The show takes place “somewhere in the depths of the Amazon jungle,” as described by Martin Henderson, who plays hot experienced doctor Ben Keeton, and is filmed in Hawaii, which some people might think is in the depths of the Amazon jungle anyway. The stars are not really Ben and the other two more experienced doctors perched on the cliff at the beginning of the episode, but those three are certainly main characters, and they hang around to give the younger ones someone to listen to — and someone to look at. The young ones are led by Caroline Dhavernas, an eager overacheiever type named Lily who looks distractingly like her doctor-show forebear Meredith Grey. She’s a bit annoying, and only through the eyes of (already!) love interest Ben does she become more appealing. More interestingly, there’s Mamie Gummer, aka Meryl Streep’s eldest daughter, who adds some toughness and an untraditionally pretty face to the lady cast as Mina. She also specializes in some Meryl-like gestures, probably without realizing. Then there’s boring old Zach Gilford, aka Tommy, who’s kind of a wide-eyed dork with potential who likes to stare at boobs and is really psyched about his new job.

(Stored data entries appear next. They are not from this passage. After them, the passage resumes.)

(** A quota-exhausted frame with a payload, while the first turn is
    streaming task A. *)
Lemma quota_frame_short_circuits_witness :
  let data := Sample.quotaFrame "data" [Sample.task "B" "tool_call"] in
  let cl := {| cl_hasNavigated := false; cl_propRequestId := None;
               cl_chatTitle := ""; cl_deepThink := false;
               cl_currentChat := 1 |} in
  streams Sample.streaming !! 0 = Some cl /\
  quotaExhausted data = true /\
  loading (fst (@handleMessage SpecUtils.utils 0 data Sample.streaming))
    = false /\
  taskList (fst (@handleMessage SpecUtils.utils 0 data Sample.streaming))
    = [Sample.task "A" "tool_call"].
Proof.
  intros data cl.
  assert (Hcl : streams Sample.streaming !! 0 = Some cl) by reflexivity.
  assert (Hq : quotaExhausted data = true) by reflexivity.
  destruct (@quota_frame_short_circuits SpecUtils.utils 0 cl data
              Sample.streaming Hcl Hq)
    as (Hl & _ & _ & _ & _ & _ & _ & Htl & _).
  split; [exact Hcl |]. split; [exact Hq |]. split; [exact Hl |].
  rewrite Htl. reflexivity.
Defined.

(** C2 as stated fails for the frames that follow: a data frame delivered
    after the quota-exhausted frame of the same stream is merged like any
    other; its task B enters the turn and the displayed task list. *)
Lemma quota_then_data_counterexample :
  let later := [EvFrame 0 (Sample.dataFrame (Some "r1")
                                            [Sample.task "B" "tool_call"]);
                EvAnimationFrame] in
  loading Sample.exhausted = false /\
  taskList Sample.exhausted = [] /\
  taskList (fst (Sample.runSpec later Sample.exhausted)) =
    [Sample.task "B" "tool_call"] /\
  ma_tasks (multiAgent (turnOf (fst (Sample.runSpec later Sample.exhausted)) 0))
    = [Sample.task "B" "tool_call"] /\
  taskList (fst (Sample.runSpec later Sample.exhausted)) <>
  taskList Sample.exhausted.
Proof.
  split; [reflexivity |]. split; [reflexivity |]. split; [reflexivity |].
  split; [reflexivity |]. discriminate.
Qed.

(** ** Restoring a turn from history (C9) *)

Section HistoryRestore.

Lemma searchFrom_restoreSession (lastResort : ChatItem -> option string)
    (data : ChatSessionData) (s : View) :
  searchFrom (restoreSession lastResort data s) = searchFrom s.
Proof.
  unfold restoreSession.
  destruct (sd_chatList data); destruct (truthy (sd_chatTitle data));
    reflexivity.
Qed.

Lemma handleViewHistoryFiles_taskList (clock : nat -> string) (reqId : string)
    (files : list FileInfo) (sessionResult : Awaited ChatSessionResponse)
    (s : View) :
  let s' := fst (handleViewHistoryFiles clock reqId files sessionResult s) in
  taskList s' = imap (fun index f => fileTask (clock index) reqId index f) files
  /\ showAction s' = true.
Proof.
  unfold handleViewHistoryFiles.
  destruct sessionResult as [r | e];
    [destruct (success r); destruct (sr_data r) |]; split; reflexivity.
Qed.
(** An entry that the aggregation loop books on a product id: it carries
    this id, which is not empty, and is a SALE, an EXPENSE or a STOCK_IN. *)
Definition bookedOn (pid : string) (e : DailyEntry.t) : bool :=
  bool_decide (truthy_id (DailyEntry.productId e) = Some pid)
  && (String.eqb (DailyEntry.type e) "SALE"
      || String.eqb (DailyEntry.type e) "EXPENSE"
      || String.eqb (DailyEntry.type e) "STOCK_IN").

(** A record with its stock runway blanked out, to compare records up to
    this one field. *)
Definition withoutRunway (p : ProductPerformance.t) : ProductPerformance.t :=
  {| ProductPerformance.productId := ProductPerformance.productId p;
     ProductPerformance.productName := ProductPerformance.productName p;
     ProductPerformance.totalRevenue := ProductPerformance.totalRevenue p;
     ProductPerformance.unitsSold := ProductPerformance.unitsSold p;
     ProductPerformance.realizedProfit := ProductPerformance.realizedProfit p;
     ProductPerformance.profitMargin := ProductPerformance.profitMargin p;
     ProductPerformance.projectedRevenue :=
       ProductPerformance.projectedRevenue p;
     ProductPerformance.projectedProfit :=
       ProductPerformance.projectedProfit p;
     ProductPerformance.projectedMargin :=
       ProductPerformance.projectedMargin p;
     ProductPerformance.currentStock := ProductPerformance.currentStock p;
     ProductPerformance.initialStock := ProductPerformance.initialStock p;
     ProductPerformance.realizationRate :=
       ProductPerformance.realizationRate p;
     ProductPerformance.unrealizedValue :=
       ProductPerformance.unrealizedValue p;
     ProductPerformance.stockEfficiency :=
       ProductPerformance.stockEfficiency p;
     ProductPerformance.daysOfStockLeft := Num.zero;
     ProductPerformance.performanceScore :=
       ProductPerformance.performanceScore p;
     ProductPerformance.performanceCategory :=
       ProductPerformance.performanceCategory p;
     ProductPerformance.rankByRevenue := ProductPerformance.rankByRevenue p;
     ProductPerformance.rankByProfit := ProductPerformance.rankByProfit p;
     ProductPerformance.rankByEfficiency :=
       ProductPerformance.rankByEfficiency p;
     ProductPerformance.stockTurnover := ProductPerformance.stockTurnover p;
     ProductPerformance.estimatedProfit :=
       ProductPerformance.estimatedProfit p;
     ProductPerformance.revenuePerUnit :=
       ProductPerformance.revenuePerUnit p |}.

Medicine is different in South America, everyone! is the lesson of the first episode, in which a man gets caught in a zipline; one of the hot doctors punches a patient in the face to get him to calm down; and the young doctors get intimidated, dressed down, and yelled at by the three doctors who’ve been around for awhile, but are also given hope that there will be much boning of/with these doctors in future episodes. All in a day’s work, if you’re a doctor show on ABC. Still, the setting is compelling, you’re probably not going on that South American vacation any time soon, and there are unique stories behind each doctor. It would be nice to see the show stick around for a few more weeks so we can find what they are. Oh, and the sex.